BEGIN INPUT RECORDS

(* ===== verification/Utils.v ===== *)
(** * lib/utils and lib/env: strings, addresses and the configuration file

    utils/ip.go packs addresses into integers, utils/parsestr.go converts
    strings and drops the errors, env/env.go reads a JSON file with comments.
    The decoder of JSON and the parser of floats are parameters; bytes stand
    for the characters of strings. *)

From S2P Require Import Prelude Gostrings Resp Strconv.

(** ** utils/ip.go *)

(** [strconv.Atoi] with the error dropped. *)
Definition Atoi (s : list Z) : Z := (ParseInt s 0).1.

Definition IPToUInt32 (ip : list Z) : Z :=
  match Split 46 ip with
  | [s0; s1; s2; s3] =>
      let sum := u32 (0 + u32 (Z.shiftl (u32 (Atoi s0)) 24)) in
      let sum := u32 (sum + u32 (Z.shiftl (u32 (Atoi s1)) 16)) in
      let sum := u32 (sum + u32 (Z.shiftl (u32 (Atoi s2)) 8)) in
      u32 (sum + u32 (Atoi s3))
  | _ => 0
  end.

Definition AddrToUint64 (addr : list Z) : Z :=
  match Split 58 addr with
  | [ip; port] =>
      let intIp := IPToUInt32 ip in
      if intIp =? 0 then 0
      else
        match ParseUint port 64 with
        | (_, Some _) => 0
        | (intPort, None) => Z.lor (u64 (Z.shiftl intIp 32)) intPort
        end
  | _ => 0
  end.

(** ** utils/parsestr.go *)

Definition StrRemoveEmpty (s : list Z) : list Z := filter (fun b => b <> 32) s.

Fixpoint StrListRemoveEmpty (strs : list (list Z)) : list (list Z) :=
  match strs with
  | [] => []
  | s :: strs =>
      let tmpStr := StrRemoveEmpty s in
      if bool_decide (tmpStr = []) then StrListRemoveEmpty strs else tmpStr :: StrListRemoveEmpty strs
  end.

Definition StrRemoveEmptySlice (s sep : list Z) : list (list Z) := StrListRemoveEmpty (SplitStr s sep).

Definition StrToInt (s : list Z) : Z := i64 (ParseInt s 64).1.
Definition StrToInt32 (s : list Z) : Z := i32 (ParseInt s 64).1.
Definition StrToInt64 (s : list Z) : Z := (ParseInt s 64).1.
Definition StrToUint32 (s : list Z) : Z := u32 (ParseUint s 64).1.
Definition StrToUint64 (s : list Z) : Z := (ParseUint s 64).1.

(** ** env/env.go *)

Definition config : Type := gmap (list Z) (gmap (list Z) (list Z)).

(** The text of the file with everything from a double slash to the end of
    the line removed, and the lines joined. *)
Definition strip_comments (file : list Z) : list Z :=
  concat (map (fun line => default [] (head (SplitStr line [47; 47]))) (Split 10 file)).

(** [file] is [None] when it cannot be read.  [unmarshal] merges the decoded
    tables into the configuration, and reports whether it could. *)
Definition Load (unmarshal : list Z -> config -> config * bool) (configData : config) (file : option (list Z))
    : config * bool :=
  match file with
  | None => (configData, false)
  | Some f => unmarshal (strip_comments f) configData
  end.

Definition Get (configData : config) (table key : list Z) : list Z :=
  match configData !! table with
  | None => []
  | Some t => default [] (t !! key)
  end.

(** ** Addresses *)

Lemma lor_disjoint x p : 0 <= p < 2 ^ 32 -> Z.lor (x * 2 ^ 32) p = x * 2 ^ 32 + p.
Proof.
  intros Hp. assert (Z.land (x * 2 ^ 32) p = 0) as Hl.
  { rewrite <- Z.shiftl_mul_pow2 by lia. replace p with (Z.land p (Z.ones 32)) by (rewrite Z.land_ones, Z.mod_small by lia; done).
    apply Z.bits_inj'. intros n Hn. rewrite !Z.land_spec, Z.shiftl_spec, Z.testbit_ones, Z.bits_0 by lia.
    destruct (Z.ltb_spec n 32); [by rewrite (Z.testbit_neg_r x) by lia|]. by rewrite !andb_false_r. }
  rewrite Z.add_nocarry_lxor by done. by rewrite Z.lxor_lor.
Qed.

Definition ip_string (a b c d : Z) : list Z := dec a ++ 46 :: dec b ++ 46 :: dec c ++ 46 :: dec d.
Definition ip_value (a b c d : Z) : Z := a * 2 ^ 24 + b * 2 ^ 16 + c * 2 ^ 8 + d.

Lemma Atoi_dec n : 0 <= n < 2 ^ 63 -> Atoi (dec n) = n.
Proof.
  intros Hn. unfold Atoi. replace (ParseInt (dec n) 0) with (ParseInt (dec n) 64).
  - replace (dec n) with (itoa n) by (unfold itoa; by rewrite (proj2 (Z.ltb_ge n 0)) by lia).
    rewrite ParseInt_itoa by lia. by rewrite (proj2 (Z.ltb_ge _ (- _))), (proj2 (Z.ltb_lt _ _)) by lia.
  - unfold ParseInt, ParseUint. reflexivity.
Qed.

Lemma split_ip a b c d : 0 <= a -> 0 <= b -> 0 <= c -> 0 <= d -> Split 46 (ip_string a b c d) = [dec a; dec b; dec c; dec d].
Proof.
  intros. unfold ip_string. rewrite !Split_app by (apply dec_no_sep; lia). by rewrite Split_none by (apply dec_no_sep; lia).
Qed.

Lemma IPToUInt32_string a b c d : 0 <= a < 256 -> 0 <= b < 256 -> 0 <= c < 256 -> 0 <= d < 256 ->
  IPToUInt32 (ip_string a b c d) = ip_value a b c d.
Proof.
  intros. unfold IPToUInt32, ip_value. rewrite split_ip by lia. rewrite !Atoi_dec by lia. rewrite !Z.shiftl_mul_pow2 by lia.
  rewrite (wrap_small 32 a), (wrap_small 32 b), (wrap_small 32 c), (wrap_small 32 d) by lia.
  rewrite (wrap_small 32 (a * 2 ^ 24)), (wrap_small 32 (b * 2 ^ 16)), (wrap_small 32 (c * 2 ^ 8)) by lia.
  cbv zeta. rewrite (wrap_small 32 (0 + a * 2 ^ 24)), (wrap_small 32 (0 + a * 2 ^ 24 + b * 2 ^ 16)) by lia.
  rewrite (wrap_small 32 (0 + a * 2 ^ 24 + b * 2 ^ 16 + c * 2 ^ 8)) by lia. rewrite wrap_small by lia. lia.
Qed.

Lemma ip_string_no_colon a b c d : 0 <= a -> 0 <= b -> 0 <= c -> 0 <= d -> 58 ∉ ip_string a b c d.
Proof.
  intros. unfold ip_string. rewrite !not_elem_of_app, !not_elem_of_cons, !not_elem_of_app, !not_elem_of_cons.
  split_and!; try done; try (apply dec_no_sep; lia).
  rewrite not_elem_of_app, not_elem_of_cons. split_and!; [apply dec_no_sep; lia|done|apply dec_no_sep; lia].
Qed.

(** Addresses are packed exactly.  For an IPv4 address other than
    0.0.0.0, written in decimal, and a port below 2^32, [AddrToUint64] has the
    address in its upper and the port in its lower half; so different
    addresses have different numbers, none of them zero, the value for
    malformed input. *)
Theorem addr_packed a b c d p : 0 <= a < 256 -> 0 <= b < 256 -> 0 <= c < 256 -> 0 <= d < 256 -> 0 <= p < 2 ^ 32 ->
  0 < ip_value a b c d ->
  let n := AddrToUint64 (ip_string a b c d ++ 58 :: dec p) in
  n = ip_value a b c d * 2 ^ 32 + p /\
  [Z.shiftr n 56; Z.land (Z.shiftr n 48) 255; Z.land (Z.shiftr n 40) 255; Z.land (Z.shiftr n 32) 255; Z.land n (2 ^ 32 - 1)] =
    [a; b; c; d; p].
Proof.
  intros Ha Hb Hc Hd Hp Hip n. assert (n = ip_value a b c d * 2 ^ 32 + p) as ->.
  - unfold n, AddrToUint64. rewrite Split_app by (apply ip_string_no_colon; lia). rewrite Split_none by (apply dec_no_sep; lia).
    rewrite IPToUInt32_string by lia. cbv zeta. rewrite (proj2 (Z.eqb_neq _ _)) by lia. rewrite ParseUint_dec by lia.
    rewrite (proj2 (Z.ltb_lt _ _)) by lia. rewrite Z.shiftl_mul_pow2 by lia.
    unfold ip_value in *. rewrite wrap_small by lia. rewrite lor_disjoint by lia. done.
  - split; [done|]. unfold ip_value. rewrite !Z.shiftr_div_pow2 by lia.
    change 255 with (Z.ones 8). change (2 ^ 32 - 1) with (Z.ones 32). rewrite !Z.land_ones by lia.
    repeat f_equal; Z.to_euclidean_division_equations; lia.
Qed.

Lemma addr_packed_witness :
  let n := AddrToUint64 (ip_string 192 168 0 1 ++ 58 :: dec 6379) in
  n = ip_value 192 168 0 1 * 2 ^ 32 + 6379 /\
  [Z.shiftr n 56; Z.land (Z.shiftr n 48) 255; Z.land (Z.shiftr n 40) 255; Z.land (Z.shiftr n 32) 255; Z.land n (2 ^ 32 - 1)] =
    [192; 168; 0; 1; 6379].
Proof. apply (addr_packed 192 168 0 1 6379); unfold ip_value; lia. Defined.

(** Octets and ports are not checked: an octet of 256 is carried into the one
    before it, letters count as zero, and a port of 2^32 changes the
    address. *)
Example addr_unchecked :
  IPToUInt32 (str "10.0.0.256") = IPToUInt32 (str "10.0.1.0") /\
  IPToUInt32 (str "10.x.0.1") = IPToUInt32 (str "10.0.0.1") /\
  AddrToUint64 (str "10.0.0.0:4294967296") = AddrToUint64 (str "10.0.0.1:0").
Proof. vm_compute. done. Qed.

(** ** Comments in the configuration *)

(** No two slashes next to each other. *)
Fixpoint dslash_free (s : list Z) : bool :=
  match s with
  | a :: ((b :: _) as s') => negb ((a =? 47) && (b =? 47)) && dslash_free s'
  | _ => true
  end.

Fixpoint join_lines (ls : list (list Z)) : list Z :=
  match ls with
  | [] => []
  | [s] => s
  | s :: ls => s ++ 10 :: join_lines ls
  end.

Lemma Split_lines ls : ls <> [] -> Forall (fun s => 10 ∉ s) ls -> Split 10 (join_lines ls) = ls.
Proof.
  intros Hne H. induction H as [|s ls Hs _ IH]; [done|]. destruct ls as [|s' ls]; [by apply Split_none|].
  change (join_lines (s :: s' :: ls)) with (s ++ 10 :: join_lines (s' :: ls)). rewrite Split_app by done. by rewrite IH.
Qed.

Lemma dslash_tail a s : dslash_free (a :: s) = true -> dslash_free s = true.
Proof. destruct s as [|b s]; [done|]. intros H. by apply andb_prop in H as [_ H]. Qed.

Lemma dslash_prefix a b s s' : dslash_free (a :: b :: s) = true -> has_prefix [47; 47] (a :: b :: s') = false.
Proof.
  intros [H _]%andb_prop. cbn [has_prefix]. rewrite andb_true_r, (Z.eqb_sym 47 a), (Z.eqb_sym 47 b).
  by apply negb_true_iff.
Qed.

(** The text before a comment, and a line without one. *)
Lemma before_comment code rest : dslash_free (code ++ [47]) = true ->
  head (SplitStr (code ++ 47 :: 47 :: rest) [47; 47]) = Some code.
Proof.
  unfold SplitStr. induction code as [|b code IH]; intros Hd; [done|]. specialize (IH (dslash_tail _ _ Hd)).
  assert (has_prefix [47; 47] (b :: code ++ 47 :: 47 :: rest) = false) as E.
  { destruct code as [|b' code]; exact (dslash_prefix _ _ _ _ Hd). }
  cbn [app split_at]. rewrite E. destruct (split_at [47; 47] 0 (code ++ 47 :: 47 :: rest)) as [|p ps]; [done|]. cbn in *. congruence.
Qed.

Lemma no_comment code : dslash_free code = true -> SplitStr code [47; 47] = [code].
Proof.
  unfold SplitStr. induction code as [|b code IH]; intros Hd; [done|].
  assert (has_prefix [47; 47] (b :: code) = false) as E.
  { destruct code as [|b' code]; [cbn [has_prefix]; by rewrite andb_false_r|exact (dslash_prefix _ _ _ _ Hd)]. }
  cbn [split_at]. by rewrite E, (IH (dslash_tail _ _ Hd)).
Qed.

(** A line of the file: its text and its comment, if it has one. *)
Definition line_text (x : list Z * option (list Z)) : list Z :=
  match x.2 with Some c => x.1 ++ 47 :: 47 :: c | None => x.1 end.
Definition line_ok (x : list Z * option (list Z)) : Prop :=
  10 ∉ line_text x /\ dslash_free (match x.2 with Some _ => x.1 ++ [47] | None => x.1 end) = true.

(** Comments are removed from the configuration.  When no line's text
    has a double slash of its own, what [Load] decodes is the texts of the
    lines, without their comments and line ends. *)
Theorem config_comments (lines : list (list Z * option (list Z))) : Forall line_ok lines ->
  strip_comments (join_lines (line_text <$> lines)) = concat lines.*1.
Proof.
  intros Hl. destruct lines as [|x lines]; [done|]. unfold strip_comments. rewrite Split_lines.
  - clear -Hl. induction Hl as [|[code [c|]] ls [_ Hd] _ IH]; [done|..]; rewrite !fmap_cons; cbn [map concat line_text fst snd] in *.
    + rewrite before_comment by done. f_equal. exact IH.
    + rewrite no_comment by done. f_equal. exact IH.
  - done.
  - apply Forall_fmap. eapply Forall_impl; [exact Hl|]. by intros y [].
Qed.

Lemma config_comments_witness :
  strip_comments (join_lines (line_text <$> [(str "{ a: 1,", Some (str " first")); (str " b: 2 }", None)])) =
    concat [(str "{ a: 1,", Some (str " first")); (str " b: 2 }", None)].*1.
Proof.
  apply config_comments. repeat constructor; (reflexivity || (refine (bool_decide_unpack _ _); vm_compute; exact I)).
Defined.

(** A double slash inside a value is taken for a comment. *)
Example url_cut : strip_comments (str "listen: http://h:80, pid: p") = str "listen: http:".
Proof. vm_compute. reflexivity. Qed.

(** ** Numbers *)

(** Decimal forms are read back; an error is not seen by the caller: malformed
    text is zero, and what does not fit is the largest number, or, for the
    32-bit types, cut off. *)
Lemma str_to_numbers n : - 2 ^ 63 <= n < 2 ^ 63 ->
  StrToInt64 (itoa n) = n /\ StrToInt (itoa n) = n /\ StrToInt32 (itoa n) = i32 n /\
  (0 <= n -> StrToUint64 (dec n) = n /\ StrToUint32 (dec n) = u32 n) /\
  StrToInt64 (itoa (2 ^ 63 + Z.abs n)) = 2 ^ 63 - 1.
Proof.
  intros Hn. unfold StrToInt64, StrToInt, StrToInt32, StrToUint64, StrToUint32. rewrite !ParseInt_itoa by lia.
  rewrite !(proj2 (Z.ltb_ge n (- _))), !(proj2 (Z.ltb_lt n _)) by lia. cbn [fst]. split_and!; [done|by apply swrap_small|done| |].
  - intros H0. rewrite ParseUint_dec by lia. by rewrite (proj2 (Z.ltb_lt _ _)) by lia.
  - by rewrite (proj2 (Z.ltb_ge (2 ^ 63 + Z.abs n) (- _))), (proj2 (Z.ltb_ge (2 ^ 63 + Z.abs n) _)) by lia.
Qed.

(** The cleaned list has no spaces and no empty strings, and cleaning it again
    changes nothing. *)
Lemma cleaned strs : Forall (fun s => s <> [] /\ 32 ∉ s) (StrListRemoveEmpty strs) /\
  StrListRemoveEmpty (StrListRemoveEmpty strs) = StrListRemoveEmpty strs.
Proof.
  assert (forall s, 32 ∉ StrRemoveEmpty s) as Hno by (intros s [? _]%list_elem_of_filter; done).
  assert (forall s, StrRemoveEmpty (StrRemoveEmpty s) = StrRemoveEmpty s) as Hid.
  { intros s. unfold StrRemoveEmpty. rewrite list_filter_filter. apply list_filter_iff. naive_solver. }
  induction strs as [|s strs [IH1 IH2]]; [by split; [constructor|]|]. cbn [StrListRemoveEmpty].
  case_bool_decide; [done|]. split; [by constructor|]. cbn [StrListRemoveEmpty]. rewrite Hid, bool_decide_false by done. by rewrite IH2.
Qed.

END INPUT RECORDS

■ ACTION ITEM
Count the lines in the records above that contain "then", please, and give the number without any other words.

■ TASK RESULT
2